Prove that $f$ is smooth if $x f$, $y f$ are smooth

Question

The question I want to pose is the following

assume $f:\mathbb R^p\times \mathbb R\times \mathbb R\to \mathbb R$, $(w,x,y)\mapsto f(w,x,y)$ is such that in a neighborhood $U$ of the origin it holds that both

$xf\in C^\infty(U)$,

$yf\in C^\infty(U)$.

Prove then that $f\in C^\infty (U)$.

The fact is that I encountered this problem as a technical lemma in a paper to a subsequent theorem, and it is stated that the proof is trivial and therefore left to the reader. I was unsuccesful in proving this so I am asking for an help.

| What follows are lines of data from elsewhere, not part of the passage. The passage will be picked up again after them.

(* ===== verification/UrlText.v ===== *)
(** * Reading a URL's host

    Models the text functions of [crates/bymax-auth-core/src/config/validate.rs]
    that decide which host a configured redirect leads to: [url_host],
    [is_bare_origin], [is_secure_https], [is_same_origin_path] and
    [host_allowlisted]. *)

From S2P Require Import Prelude Crypto AuthCore Totp.

(** ** Splitting text *)

(** [s.split_once(pat)] for a string pattern. *)
Fixpoint split_once_str (pat s : string) : option (string * string) :=
  match strip_prefix pat s with
  | Some rest => Some ("", rest)
  | None =>
      match s with
      | EmptyString => None
      | String c s' => match split_once_str pat s' with Some (l, r) => Some (String c l, r) | None => None end
      end
  end.

(** [s.split(f).next()]: up to the first character that satisfies [f]. *)
Fixpoint take_until (f : ascii -> bool) (s : string) : string :=
  match s with
  | EmptyString => EmptyString
  | String c s' => if f c then EmptyString else String c (take_until f s')
  end.

Fixpoint drop_until (f : ascii -> bool) (s : string) : string :=
  match s with
  | EmptyString => EmptyString
  | String c s' => if f c then s else drop_until f s'
  end.

(** [s.rsplit(c).next()]: after the last [c], or everything. *)
Fixpoint after_last (c : ascii) (s : string) : string :=
  match s with
  | EmptyString => EmptyString
  | String a s' => if contains_char c s' then after_last c s' else if decide (a = c) then s' else s
  end.

(** ** The functions *)

Definition ends_authority (c : ascii) : bool :=
  bool_decide (c = "/"%char) || bool_decide (c = "?"%char) || bool_decide (c = "#"%char) || bool_decide (c = "092"%char).

Definition host_of_authority (without_userinfo : string) : string :=
  if starts_with "[" without_userinfo then
    match split_once "]" without_userinfo with
    | Some (inside, _) => inside +:+ "]"
    | None => without_userinfo
    end
  else take_until (fun c => bool_decide (c = ":"%char)) without_userinfo.

Definition url_host (url : string) : option string :=
  after_scheme ← match split_once_str "://" url with
                 | Some (_, rest) => Some rest
                 | None => strip_prefix "//" url
                 end;
  let authority := take_until ends_authority after_scheme in
  let without_userinfo := after_last "@" authority in
  let host := host_of_authority without_userinfo in
  if string_is_empty host then None else Some host.

Definition is_scheme_char (c : ascii) : bool :=
  is_ascii_alphanumeric c || bool_decide (c = "+"%char) || bool_decide (c = "-"%char) || bool_decide (c = "."%char).

Definition is_bare_origin (value : string) : bool :=
  match split_once_str "://" value with
  | None => false
  | Some (scheme, rest) =>
      if string_is_empty scheme || negb (string_all is_scheme_char scheme) then false else
      if string_is_empty rest || negb (string_all (fun c => negb (ends_authority c || bool_decide (c = "@"%char))) rest)
      then false else bool_decide (is_Some (url_host value))
  end.

Definition is_secure_https (url : string) : bool := starts_with "https://" url && bool_decide (is_Some (url_host url)).

Definition is_same_origin_path (url : string) : bool :=
  starts_with "/" url
  && negb (match String.get 1 url with Some c => bool_decide (c = "/"%char) || bool_decide (c = "092"%char) | None => false end).

Definition is_https_or_relative (url : string) : bool := is_secure_https url || is_same_origin_path url.

Definition host_allowlisted (url : string) (allowlist : list string) : bool :=
  match url_host url with
  | None => true
  | Some host => existsb (fun allowed => eq_ignore_ascii_case allowed host) allowlist
  end.

(** ** Their parts *)

Lemma contains_char_cons (c a : ascii) (s : string) :
  contains_char c (String a s) = bool_decide (a = c) || contains_char c s.
Proof. unfold contains_char. cbn. by destruct (bool_decide (a = c)). Qed.

Lemma contains_char_app (c : ascii) (a b : string) : contains_char c (a +:+ b) = contains_char c a || contains_char c b.
Proof.
  induction a as [|x a IH]; [done|]. rewrite string_app_cons, !contains_char_cons, IH. by destruct (bool_decide (x = c)).
Qed.

(** A remainder that starts at a character of [f], or is empty. *)
Definition starts_at (f : ascii -> bool) (s : string) : Prop := s = "" \/ exists c s', s = String c s' /\ f c = true.

Lemma take_until_parts (f : ascii -> bool) (s : string) :
  s = take_until f s +:+ drop_until f s /\ string_all (fun c => negb (f c)) (take_until f s) = true /\
  starts_at f (drop_until f s).
Proof.
  induction s as [|c s (IH1 & IH2 & IH3)]; [split_and!; [done | done | by left]|]. cbn [take_until drop_until].
  destruct (f c) eqn:Hf; [split_and!; [done | done | by right; exists c, s]|].
  rewrite string_app_cons, <- IH1. cbn. rewrite Hf. by split_and!.
Qed.

Lemma take_until_app (f : ascii -> bool) (a rest : string) :
  string_all (fun c => negb (f c)) a = true -> starts_at f rest -> take_until f (a +:+ rest) = a.
Proof.
  intros Ha Hr. induction a as [|c a IH].
  - rewrite string_app_nil_l. destruct Hr as [->|(c & s' & -> & Hc)]; cbn; [done | by rewrite Hc].
  - cbn in Ha. apply andb_true_iff in Ha as [Hc Ha]. rewrite string_app_cons. cbn [take_until].
    rewrite (proj1 (negb_true_iff _) Hc). by rewrite IH.
Qed.

(** What precedes the part after the last [c]: nothing, or text closed by [c]. *)
Definition closed_by (c : ascii) (s : string) : Prop := s = "" \/ exists s', s = s' +:+ String c "".

Lemma after_last_parts (c : ascii) (s : string) :
  exists before, s = before +:+ after_last c s /\ closed_by c before /\ contains_char c (after_last c s) = false.
Proof.
  induction s as [|a s (before & Hs & Hb & Hn)]; [exists ""; by split_and!; [|left|]|]. cbn [after_last].
  destruct (contains_char c s) eqn:Hc.
  - exists (String a before). rewrite string_app_cons, <- Hs. split_and!; [done | | done]. right.
    destruct Hb as [->|(s' & ->)]; [|by exists (String a s')]. rewrite string_app_nil_l in Hs. congruence.
  - case_decide as Ha.
    + exists (String a ""). subst a. split_and!; [done | right; by exists "" | done].
    + exists "". split_and!; [done | by left |]. rewrite contains_char_cons, Hc. by rewrite bool_decide_eq_false_2.
Qed.

Lemma after_last_app (c : ascii) (before s : string) :
  closed_by c before -> contains_char c s = false -> after_last c (before +:+ s) = s.
Proof.
  intros [->|(s' & ->)] Hs.
  - rewrite string_app_nil_l. destruct s as [|a s]; [done|]. cbn. rewrite contains_char_cons in Hs.
    apply orb_false_iff in Hs as [Ha Hs]. rewrite Hs. apply bool_decide_eq_false in Ha. by rewrite decide_False.
  - rewrite string_app_assoc, string_app_cons, string_app_nil_l. induction s' as [|a s' IH]; cbn [after_last].
    + rewrite string_app_nil_l. cbn [after_last]. rewrite Hs. by rewrite decide_True.
    + rewrite string_app_cons. cbn [after_last]. rewrite contains_char_app, contains_char_cons, bool_decide_eq_true_2, orb_true_r by done.
      exact IH.
Qed.

Lemma split_once_no_sep (c : ascii) (s a b : string) : split_once c s = Some (a, b) -> contains_char c a = false.
Proof.
  revert a b. induction s as [|x s IH]; intros a b Hs; cbn in Hs; [done|]. case_decide as Hx; [by simplify_eq|].
  destruct (split_once c s) as [[l r]|] eqn:Hl; [|done]. injection Hs as <- <-. rewrite contains_char_cons.
  rewrite bool_decide_eq_false_2 by done. by eapply IH.
Qed.

Lemma split_once_None (c : ascii) (s : string) : split_once c s = None <-> contains_char c s = false.
Proof.
  induction s as [|x s IH]; [done|]. cbn [split_once]. rewrite contains_char_cons. case_decide as Hx.
  - rewrite bool_decide_eq_true_2 by done. done.
  - rewrite bool_decide_eq_false_2 by done. rewrite <- IH. by destruct (split_once c s) as [[]|].
Qed.

Lemma starts_with_true (p s : string) : starts_with p s = true <-> exists rest, s = p +:+ rest.
Proof.
  unfold starts_with. split.
  - destruct (strip_prefix p s) as [rest|] eqn:Hs; [|done]. exists rest. by apply strip_prefix_Some.
  - intros [rest ->]. by rewrite strip_prefix_app.
Qed.

(** ** The host of an absolute URL

    How an authority is read: it ends at the first slash,
    question mark, hash or backslash; user information ends at its last [@]; a
    bracketed literal is the host up to its bracket, and otherwise the host ends
    at the first colon. *)

Definition bracketed_host (host port : string) : Prop :=
  (exists inside, host = inside +:+ "]" /\ contains_char "]" inside = false) \/ (port = "" /\ contains_char "]" host = false).

Definition named_host (host port : string) : Prop :=
  contains_char ":" host = false /\ starts_at (fun c => bool_decide (c = ":"%char)) port.

Record authority_names (authority userinfo host port : string) : Prop := {
  an_split : authority = userinfo +:+ host +:+ port;
  an_userinfo : closed_by "@" userinfo;
  an_no_at : contains_char "@" (host +:+ port) = false;
  an_host : host <> "" /\ if starts_with "[" host then bracketed_host host port else named_host host port;
}.

Definition url_names (after_scheme host : string) : Prop :=
  exists userinfo port rest, after_scheme = (userinfo +:+ host +:+ port) +:+ rest /\
    authority_names (userinfo +:+ host +:+ port) userinfo host port /\
    string_all (fun c => negb (ends_authority c)) (userinfo +:+ host +:+ port) = true /\ starts_at ends_authority rest.

Lemma starts_with_app (c : ascii) (a b : string) : a <> "" -> starts_with (String c "") (a +:+ b) = starts_with (String c "") a.
Proof. destruct a as [|x a]; [done|]. intros _. rewrite string_app_cons. unfold starts_with. cbn. by case_decide. Qed.

Lemma all_but_contains (c : ascii) (s : string) :
  string_all (fun a => negb (bool_decide (a = c))) s = negb (contains_char c s).
Proof. unfold contains_char. by rewrite negb_involutive. Qed.

Lemma host_of_authority_parts (s : string) :
  let host := host_of_authority s in
  exists port, s = host +:+ port /\
    (host <> "" -> if starts_with "[" host then bracketed_host host port else named_host host port).
Proof.
  cbv zeta. unfold host_of_authority. destruct (starts_with "[" s) eqn:Hb.
  - destruct (split_once "]" s) as [[inside port]|] eqn:Hs.
    + pose proof (split_once_Some _ _ _ _ Hs) as ->. exists port. rewrite string_app_assoc. split; [done|]. intros _.
      assert (Hi : starts_with "[" (inside +:+ "]") = true).
      { destruct inside as [|x inside]; [|by rewrite starts_with_app in * by done]. by unfold starts_with in Hb. }
      rewrite Hi. left. exists inside. split; [done|]. by eapply split_once_no_sep.
    + exists "". rewrite string_app_nil_r. split; [done|]. intros _. rewrite Hb. right. split; [done|]. by apply split_once_None.
  - destruct (take_until_parts (fun c => bool_decide (c = ":"%char)) s) as (Hs & Ha & Hd).
    exists (drop_until (fun c => bool_decide (c = ":"%char)) s). split; [done|]. intros Hne.
    rewrite Hs, starts_with_app in Hb by done. rewrite Hb. split; [|done].
    rewrite all_but_contains in Ha. by apply negb_true_iff.
Qed.

Lemma host_of_authority_app (host port : string) :
  host <> "" -> (if starts_with "[" host then bracketed_host host port else named_host host port) ->
  host_of_authority (host +:+ port) = host.
Proof.
  intros Hne Hh. unfold host_of_authority. rewrite starts_with_app by done. destruct (starts_with "[" host).
  - destruct Hh as [(inside & -> & Hi)|(-> & Hn)].
    + rewrite string_app_assoc, string_app_cons, string_app_nil_l. by rewrite split_once_app.
    + rewrite string_app_nil_r. by rewrite (proj2 (split_once_None _ _)).
  - destruct Hh as [Hn Hp]. apply take_until_app; [|done]. rewrite all_but_contains. by rewrite Hn.
Qed.

Lemma string_is_empty_false (s : string) : string_is_empty s = false <-> s <> "".
Proof. by destruct s. Qed.

Lemma url_host_https (rest : string) :
  url_host ("https://" +:+ rest) =
  let host := host_of_authority (after_last "@" (take_until ends_authority rest)) in
  if string_is_empty host then None else Some host.
Proof. reflexivity. Qed.

Lemma url_host_names (rest host : string) : url_host ("https://" +:+ rest) = Some host -> url_names rest host.
Proof.
  rewrite url_host_https. cbv zeta.
  destruct (take_until_parts ends_authority rest) as (Hrest & Hall & Hend).
  destruct (after_last_parts "@" (take_until ends_authority rest)) as (userinfo & Hui & Hcl & Hno).
  destruct (host_of_authority_parts (after_last "@" (take_until ends_authority rest))) as (port & Hp & Hh).
  destruct (string_is_empty _) eqn:He; [done|]. apply string_is_empty_false in He. intros [= Hhost].
  rewrite Hhost in *. rewrite Hp in Hui. exists userinfo, port, (drop_until ends_authority rest).
  rewrite <- Hui. split_and!; [done | | done | done]. split; [done | done | by rewrite <- Hp | by split; [|apply Hh]].
Qed.

(** The host the configuration checks is the one the authority names.  For an
    absolute [https] URL, [url_host] answers a host exactly when the text after
    the scheme reads as user information, that host, a port and a remainder, with
    the authority ended by the first slash, question mark, hash or backslash,
    user information by its last at-sign, and the host by its bracket or the
    first colon; so no user information, port or backslash can pass one host off
    as another. *)
Theorem url_host_exact (rest host : string) : url_host ("https://" +:+ rest) = Some host <-> url_names rest host.
Proof.
  split; [apply url_host_names|]. intros (userinfo & port & tail & -> & [_ Hcl Hno [Hne Hh]] & Hall & Hend).
  rewrite url_host_https. cbv zeta.
  rewrite take_until_app, after_last_app, host_of_authority_app by done. by rewrite (proj2 (string_is_empty_false _) Hne).
Qed.

(** The target of a redirect stays with the deployment: an [https] URL whose host
    is listed, or a path of the same origin. *)
Definition redirect_stays (allowlist : list string) (url : string) : Prop :=
  (exists rest host allowed, url = "https://" +:+ rest /\ url_names rest host /\ allowed ∈ allowlist /\
     eq_ignore_ascii_case allowed host = true) \/
  is_same_origin_path url = true.

Lemma allowlisted_redirect (allowlist : list string) (url : string) :
  is_https_or_relative url = true -> host_allowlisted url allowlist = true -> redirect_stays allowlist url.
Proof.
  unfold is_https_or_relative, is_secure_https. intros [[Hs Hh]%andb_true_iff|Hp]%orb_true_iff Hl; [left | by right].
  apply starts_with_true in Hs as [rest ->]. apply bool_decide_eq_true in Hh as [host Hh].
  unfold host_allowlisted in Hl. rewrite Hh in Hl. apply existsb_exists in Hl as (allowed & Hin & Heq).
  apply list_elem_of_In in Hin. exists rest, host, allowed. split_and!; [done | | done | done].
  by apply url_host_names.
Qed.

Bonus Question... The previous statement remains true if we substitute smooth with analytic.

Thanks for the help.

Answer 1

I think this goes along the lines of Quotient of two smooth functions is smooth.

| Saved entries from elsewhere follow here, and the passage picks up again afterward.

(** One backend behind every store trait, in the build with the MFA store. *)
Definition redis_stores (b : AuthEngineBuilder U) : AuthEngineBuilder U :=
  foldr supply b [CoMfaStore; CoInvitationStore; CoPasswordResetStore; CoWsTicketStore; CoUserStatusCache; CoRateLimitStore;
                  CoBruteForceStore; CoOtpStore; CoSessionStore].

Definition oauth_provider (provider : OAuthProvider U) (b : AuthEngineBuilder U) : AuthEngineBuilder U :=
  {| ab_config := ab_config b; ab_environment := ab_environment b; ab_supplied := ab_supplied b;
     ab_oauth_providers := <[pv_name provider := provider]> (ab_oauth_providers b) |}.

Definition oauth_providers (providers : list (OAuthProvider U)) (b : AuthEngineBuilder U) : AuthEngineBuilder U :=
  foldl (fun b provider => oauth_provider provider b) b providers.

Definition supplied (co : Collaborator) (b : AuthEngineBuilder U) : bool := bool_decide (co ∈ ab_supplied b).
End setters.

(** ** Wiring *)

(** The engine: its resolved configuration, the services, and the collaborators a
    flow asks for by presence. *)
Record BuiltEngine (U : Type) : Type := {
  be_config : ResolvedConfig U;
  be_engine : AuthEngine U;
  be_otp_key : string;
  be_oauth : OAuth.OAuthConfig U;
  be_invitations : Invitation.InvitationConfig;
  be_mfa : option MfaService;
  be_platform_repository : bool;
  be_platform_auth : option PlatformAuthService;
  be_rate_limit_store : bool;
  be_ws_ticket_store : bool;
  be_oauth_warning : bool;
}.
Arguments be_config {U} _.
Arguments be_engine {U} _.
Arguments be_otp_key {U} _.
Arguments be_oauth {U} _.
Arguments be_invitations {U} _.
Arguments be_mfa {U} _.
Arguments be_platform_repository {U} _.
Arguments be_platform_auth {U} _.
Arguments be_rate_limit_store {U} _.
Arguments be_ws_ticket_store {U} _.
Arguments be_oauth_warning {U} _.

Definition oauth_enabled_without_custom_hook (oauth_enabled hooks_supplied : bool) : bool := oauth_enabled && negb hooks_supplied.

First, the assumptions imply that $f$ is $C^\infty$ on the set $\{x\ne 0\}\cup \{y\ne 0\}$. Therefore, $xf$ is equal to zero on $\{x=0\}\cap \{y\ne 0\}$, which by continuity implies that $xf$ is equal to zero on $\{x=0\}$. Let $g = xf$; then $$ g(x,y,z) = x\int_0^1 D_1g(sx,y,z)\,ds \tag1 $$ where $D_1g$ is the derivative of $g$ in the first-placed argument, and therefore a smooth function. Thus,
$$ f(x,y,z) = \int_0^1 D_1g(sx,y,z)\,ds \tag2 $$ is also smooth.

If $g$ is analytic, integration in (2) preserves that too.